Waarschuwing voor 'stille verhuizing' overheids-ict

De overheid verhuist stilletjes cruciale ict-diensten naar de servers van (met name) Microsoft. Daarvoor waarschuwt Bert Hubert, cybersecurity-ondernemer en voormalig toezichthouder op de geheime diensten, in een blogpost. Hij slaat alarm, omdat het gaat om politieke beslissingen die weloverwogen moeten worden gemaakt.

Verhuizing van plan of in gang

Hubert baseert zijn uitspraken op recente gesprekken met onder meer demissionair minister van EZK Micky Adriaansens, demissionair staatssecretaris digitalisering Alexandra van Huffelen, cloudaanbieders, (top-)ambtenaren, onderzoekers en politici. Uit die gesprekken maakt hij op dat diverse overheidsorganisaties en departementen voornemens of bezig zijn met een verhuizing van hun communicatie en bestanden naar Amerikaanse clouddiensten. Tweede Kamerlid Babara Kathmann (GroenLinks-PvdA) heeft een debat over de kwestie aangevraagd, kondigt ze aan op X.

Eerder concludeerde Forum Standaardisatie al dat een meerderheid van de aanbestedingen uit 2022 betrekking had op cloudsystemen. Het gaat soms om grote migraties. Zo zijn er concrete signalen dat het Shared Service Center ICT (SSC-ICT), beheerder van de werkplekken van 50.000 ambtenaren en zeven ministeries, van plan is om alle applicaties naar Microsoft te verhuizen.

Noodsignalen

‘Van allemaal kanten bereiken me noodsignalen dat de trein richting zo’n Microsoft-monopolie goed doorrijdt,’ schrijft Hubert. Om de overstap soepel te laten verlopen, heeft Nederland het Strategisch Leveranciers Management Rijk (SLM Rijk) in het leven geroepen, wat in het buitenland al spottend ‘The ministry for Microsoft’ zou worden genoemd.

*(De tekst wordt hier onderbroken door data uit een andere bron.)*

(** * MASSP WAES/WS: the Encoder and the Audit, embedded and verified

    Shallow embedding of [src/instance.py], [src/build_waes.py],
    [src/build_ws.py], [src/audit.py], of the polling of
    [src/cuopt_server.py] and of the solution unpacking and the mode runs of
    [src/solve.py].

    Conventions of the embedding:
    - a Python [int] is a [Z]; a Python [float] is an exact rational [Q]:
      the floats of the embedding are finite ([inf] and [nan] are outside
      it) and their arithmetic is exact (the rounding of IEEE doubles is not
      modelled); [float(z)] of an int raises [OverflowError] beyond the
      range of doubles, which is modelled; statements whose truth depends
      on the rounding are made for inputs on which the arithmetic of
      doubles is exact ([exact_in_doubles]);
    - a Python [dict] is a [gmap]; a lookup [d[k]] that can raise [KeyError]
      is an [option]; a function that can raise returns [option], [None]
      standing for the raised exception;
    - tuples used as index sets ([N], [M], [A], ...) are lists, [set(...)] is
      a [gset];
    - [for] loops over mutable locals are folds that pass the locals along;
    - iterating over the items of a dict follows the enumeration of the map
      ([map_to_list]) rather than the insertion order; only the order in
      which the integrality issues are recorded depends on it. *)

From Stdlib Require Import QArith Qabs Qround Lqa ZArith Lia.
From stdpp Require Import gmap strings list fin_maps sorting pretty.

Local Open Scope Z_scope.

(** ** Python prelude *)

(** [range(lo, hi)]. *)
Definition range (lo hi : Z) : list Z := seqZ lo (hi - lo).

(** [for x in l: body], threading the mutated locals [st]; stops at the first
    exception. *)
Fixpoint for_ {A S : Type} (l : list A) (body : A → S → option S) (st : S)
  : option S :=
  match l with
  | [] => Some st
  | x :: l' => st' ← body x st; for_ l' body st'
  end.

(** [sum(f(x) for x in l)]: starts from 0 and adds from left to right. A
    generator with several [for] clauses runs over the tuples of its ranges
    in order; where an inner range is a lookup that can raise (Eq. (9) of
    the Audit), the accumulation is written as nested loops instead, so that
    the lookup happens once per outer element, as in the source. *)
Definition sum_ {A : Type} (l : list A) (f : A → option Q) : option Q :=
  for_ l (λ x acc, t ← f x; Some (acc + t)%Q) 0%Q.

(** [sorted(s)] for a set of ints. *)
Definition sorted (s : gset Z) : list Z := merge_sort Z.le (elements s).

(** [max(l)] for a tuple of ints; [ValueError] on an empty tuple. *)
Definition max_ (l : list Z) : option Z :=
  match l with
  | [] => None
  | x :: l' => Some (foldl Z.max x l')
  end.

(** The first int beyond the range of doubles: [float(z)] raises
    [OverflowError] when [|z| >= 2^1024 - 2^970], the midpoint between the
    largest double and [2^1024]. *)
Definition float_overflow : Z := 2 ^ 1024 - 2 ^ 970.

(** [float(z)] for an int, also where an int meets a float in [*], [+] or
    [-]: the int as a float, or [OverflowError]. *)
Definition float_ (z : Z) : option Q :=
  if bool_decide (Z.abs z < float_overflow) then Some (inject_Z z) else None.

(** [s.lower()], on the ASCII letters. The other characters do not matter
    to the prefix test of [_collect_solution]: none of them lowers to a
    letter of ["infeasible"] alone. *)
Definition lower_ascii (c : Ascii.ascii) : Ascii.ascii :=
  let n := Ascii.nat_of_ascii c in
  if ((65 <=? n) && (n <=? 90))%nat then Ascii.ascii_of_nat (n + 32) else c.

Fixpoint lower (s : string) : string :=
  match s with
  | EmptyString => EmptyString
  | String c s' => String (lower_ascii c) (lower s')
  end.

(** [s.startswith(p)]. *)
Definition startswith (s p : string) : bool := String.prefix p s.

(** [round(x)] on a finite float: nearest integer, ties to the even one.
    On [nan] and on an infinity Python raises; the embedding has no such
    float. *)
Definition round (x : Q) : Z :=
  let fl := Qfloor x in
  let frac := (x - inject_Z fl)%Q in
  match (frac ?= 1 # 2)%Q with
  | Lt => fl
  | Gt => fl + 1
  | Eq => if Z.even fl then fl else fl + 1
  end.

(** [Bound = Union[float, str]]: a number, or one of the sentinels ["inf"]
    and ["ninf"]. *)
Inductive Bound :=
  | BNum (x : Q)
  | BStr (s : string).

(** Formatting of ints and of tuples of ints, as f-strings print them. *)
Definition str (z : Z) : string := pretty z.
Definition str2 (k : Z * Z) : string :=
  let '(a, b) := k in "(" +:+ str a +:+ ", " +:+ str b +:+ ")".
Definition str4 (k : Z * Z * Z * Z) : string :=
  let '(a, b, c, d) := k in
  "(" +:+ str a +:+ ", " +:+ str b +:+ ", " +:+ str c +:+ ", " +:+ str d +:+ ")".

(** ** src/instance.py *)

Module instance.

Record InstanceData := {
  name : string;
  n : Z;
  N : list Z;
  M1 : list Z;
  M2 : list Z;
  M : list Z;
  A : list Z;
  B : list Z;
  C : list Z;
  A1 : list Z;
  A2 : list Z;
  T : list Z;
  Ga : gmap Z (list Z);
  d : gmap (Z * Z) Q;
  s : gmap (Z * Z) Q;
  v : gmap Z Z;
  r : gmap Z Z;
  Ta : gmap Z (list Z);
  Ht : gmap Z (list Z);
  c : gmap Z Q;
  q : Z;
  p : Z;
  f : Z;
  Oj : gmap Z (list Z);
  w : Q;
  b : gmap (Z * Z) Z;
  shift_start : gmap Z Z;
  shift_length : gmap Z Z;
  shift_cost_multiplier : gmap Z Q;
  paper_expected_objective : gmap string Q;
  paper_objective_tolerance : Q
}.

(** [d.get(k, ())] for a dict of tuples. *)
Definition get_tuple (m : gmap Z (list Z)) (k : Z) : list Z := default [] (m !! k).

(** [validate_instance]: the function appends one message per failed check
    and raises [ValueError] when any was appended. The embedding returns
    [true] exactly when no message is appended (the function returns
    normally); the checks are in source order. *)
Definition validate_instance (inst : InstanceData) : bool :=
  let set_M1 : gset Z := list_to_set (M1 inst) in
  let set_M2 : gset Z := list_to_set (M2 inst) in
  let set_M : gset Z := list_to_set (M inst) in
  let set_A : gset Z := list_to_set (A inst) in
  let set_B : gset Z := list_to_set (B inst) in
  let set_C : gset Z := list_to_set (C inst) in
  let set_A1 : gset Z := list_to_set (A1 inst) in
  let set_A2 : gset Z := list_to_set (A2 inst) in
  let set_T : gset Z := list_to_set (T inst) in
  let set_N : gset Z := list_to_set (N inst) in
  bool_decide (set_M1 ∩ set_M2 = ∅)
  && bool_decide (set_M = set_M1 ∪ set_M2)
  && bool_decide (set_B ∩ set_C = ∅)
  && bool_decide (set_A = set_B ∪ set_C)
  && bool_decide (set_A1 ∩ set_A2 = ∅)
  && bool_decide (set_A = set_A1 ∪ set_A2)
  && bool_decide (N inst = range 1 (n inst + 1))
  && forallb (λ j,
       bool_decide (is_Some (shift_start inst !! j))
       && bool_decide (is_Some (shift_length inst !! j))
       && bool_decide (is_Some (shift_cost_multiplier inst !! j))
       && forallb (λ k,
            match b inst !! (k, j) with
            | None => false
            | Some bkj => bool_decide (bkj = 0 ∨ bkj = 1)
            end) (N inst)) (M inst)
  && forallb (λ a,
       forallb (λ i, bool_decide (is_Some (d inst !! (a, i)))) (N inst))
       (B inst)
  && forallb (λ a,
       match Ga inst !! a with
       | None => false
       | Some parents =>
           forallb (λ a_parent, bool_decide (is_Some (s inst !! (a, a_parent))))
             parents
       end) (C inst)
  && forallb (λ a, bool_decide (is_Some (v inst !! a))) (A1 inst)
  && forallb (λ a, bool_decide (is_Some (r inst !! a))) (A2 inst)
  && forallb (λ a,
       match Ta inst !! a with
       | None | Some [] => false
       | Some _ => true
       end) (A inst)
  && forallb (λ t,
       match Ht inst !! t with
       | None | Some [] => false
       | Some _ => true
       end
       && bool_decide (is_Some (c inst !! t))) (T inst)
  && forallb (λ a,
       forallb (λ t,
         bool_decide (t ∈ set_T)
         && bool_decide (a ∈ (list_to_set (get_tuple (Ht inst) t) : gset Z)))
         (get_tuple (Ta inst) a)) (A inst)
  && forallb (λ t,
       forallb (λ a,
         bool_decide (a ∈ set_A)
         && bool_decide (t ∈ (list_to_set (get_tuple (Ta inst) a) : gset Z)))
         (get_tuple (Ht inst) t)) (T inst)
  && forallb (λ j,
       match Oj inst !! j with
       | None => false
       | Some win =>
           bool_decide (Z.of_nat (length win) = f inst)
           && forallb (λ i, bool_decide (i ∈ set_N)) win
       end) (M1 inst)
  && (Qle_bool 0 (w inst) && Qle_bool (w inst) 1)
  && bool_decide (0 < q inst)
  && bool_decide (0 <= p inst)
  && bool_decide (0 < f inst).

(** [_to_sorted_tuple]: [tuple(sorted(int(v) for v in values))], for values
    that are ints already. *)
Definition _to_sorted_tuple (values : list Z) : list Z := merge_sort Z.le values.

(** [_compute_b_matrix]: [b[(k, j)]] is 1 on the intervals that shift [j]
    covers, cut at the last interval, and 0 elsewhere. *)
Definition _compute_b_matrix (N M : list Z) (shift_start shift_length : gmap Z Z)
  : option (gmap (Z * Z) Z) :=
  n ← max_ N;
  for_ M (λ j b,
    start ← shift_start !! j;
    length ← shift_length !! j;
    let end_ := Z.min n (start + length - 1) in
    for_ N (λ k b,
      Some (<[(k, j) := if bool_decide (start <= k ∧ k <= end_) then 1 else 0]> b))
      b) ∅.

(** [_compute_break_windows]: the break window of a full-time shift, from
    the offsets relative to its start; offsets that fall outside [N] are
    left out. *)
Definition _compute_break_windows (M1 : list Z) (shift_start : gmap Z Z)
    (break_window_relative : list Z) (N : list Z) : option (gmap Z (list Z)) :=
  let n_set : gset Z := list_to_set N in
  for_ M1 (λ j Oj,
    start ← shift_start !! j;
    Some (<[j := (λ rel, start + rel - 1)
                 <$> filter (λ rel, start + rel - 1 ∈ n_set) break_window_relative]>
            Oj)) ∅.

End instance.

Abbreviation InstanceData := instance.InstanceData.

(** Symbolic keys of the decision variables: [XKey] is [(a, i, j, k)],
    [YIKey] is [(t, i, j, a)], [YSKey] is [(t, j)]. *)
Abbreviation XKey := (Z * Z * Z * Z)%type.
Abbreviation YIKey := (Z * Z * Z * Z)%type.
Abbreviation YSKey := (Z * Z)%type.

(** A constraint row under construction, [Dict[int, float]]: variable index
    to coefficient. *)
Abbreviation Row := (gmap nat Q).

(** ** src/solution_types.py *)

Module solution_types.

Record SolvedValues := {
  mode : string;
  objective : Q;
  x_aijk : gmap XKey Q;
  y_tija : gmap YIKey Q;
  y_tj : gmap YSKey Q;
  status : string;
  solver_time : option Q;
  mip_gap : option Q;
  solution_bound : option Q
}.

End solution_types.

Abbreviation SolvedValues := solution_types.SolvedValues.

(** ** src/build_waes.py *)

Module build_waes.

Record WAESModel := {
  variable_names : list string;
  variable_types : list string;
  objective_coeffs : list Q;
  variable_lb : list Bound;
  variable_ub : list Bound;
  csr_offsets : list nat;
  csr_indices : list nat;
  csr_values : list Q;
  constraint_lb : list Bound;
  constraint_ub : list Bound;
  x_aijk : gmap XKey nat;
  y_tija : gmap YIKey nat;
  y_tj : gmap YSKey nat;
  ws_mode : bool
}.

(** The JSON payload of [to_server_payload]; [solver_config] is present only
    when the given configuration is not empty. *)
Record ServerPayload := {
  csr_constraint_matrix : list nat * list nat * list Q;  (* offsets, indices, values *)
  constraint_bounds : list Bound * list Bound;           (* upper_bounds, lower_bounds *)
  objective_data : list Q * Q * Q;        (* coefficients, scalability_factor, offset *)
  variable_bounds : list Bound * list Bound;             (* upper_bounds, lower_bounds *)
  maximize : bool;
  payload_variable_names : list string;
  payload_variable_types : list string;
  solver_config : option (gmap string string)
}.

Definition to_server_payload (self : WAESModel) (config : gmap string string)
  : ServerPayload :=
  {| csr_constraint_matrix := (csr_offsets self, csr_indices self, csr_values self);
     constraint_bounds := (constraint_ub self, constraint_lb self);
     objective_data := (objective_coeffs self, 1%Q, 0%Q);
     variable_bounds := (variable_ub self, variable_lb self);
     maximize := false;
     payload_variable_names := variable_names self;
     payload_variable_types := variable_types self;
     solver_config := if decide (config = ∅) then None else Some config |}.

Definition _until_a1 (inst : InstanceData) (i_or_k a : Z) (ws_mode : bool)
  : option Z :=
  v_a ← (if ws_mode then Some 0 else instance.v inst !! a);
  Some (Z.min (i_or_k + v_a) (instance.n inst)).

Definition _until_a2 (inst : InstanceData) (i_or_k a : Z) (ws_mode : bool)
  : option Z :=
  if ws_mode then Some i_or_k
  else
    r_a ← instance.r inst !! a;
    if bool_decide (r_a <= 0) then Some i_or_k
    else Some (Z.max i_or_k (Z.min r_a (instance.n inst))).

Uit onderzoek van de NOS blijkt dat de Eerste en Tweede Kamer, de Rekenkamer, de Nationale Ombudsman, de Nederlandse Zorgautoriteit, de Kamer van Koophandel, de Nederlandse Bank en de Autoriteit Financiële Markten (gedeeltelijk) gebruikmaken van clouddiensten van Microsoft. De departementen zouden volgens het Rijkscloudbeleid een gedegen risicoafweging moeten maken, maar deze hoeven ze niet openbaar te maken. Hubert stelt dat niemand die hij heeft gesproken, zo’n document heeft gezien.

Digitale soevereiniteit

Een overstap naar een Amerikanse cloudleverancier is onder meer aantrekkelijk omdat de zorg voor de ICT-infrastructuur uit handen wordt genomen en omdat het financieel interessant is. Maar het komt de Nederlandse digitale soevereiniteit niet ten goede als de overheid in grote getalen informatie over Nederland op Amerikaanse servers zet. Daar maken experts zich om verschillende redenen zorgen over. Zo raakt de Nederlandse overheid steeds meer ICT-kennis kwijt, waardoor de afhankelijkheid van buitenlandse leveranciers groeit. Amerikaanse inlichtingendiensten hebben het wettelijk recht om informatie die bij Amerikaanse cloudleveranciers staat opgeslagen op te vragen, zelfs al staat de informatie fysiek in Nederland. Een ander punt van zorg zijn de beveiligingsproblemen bij Microsoft. De kans dat Chinese, Russische of Iraanse staatshackers bij de Nederlandse overheidsinformatie kunnen, is niet denkbeeldig.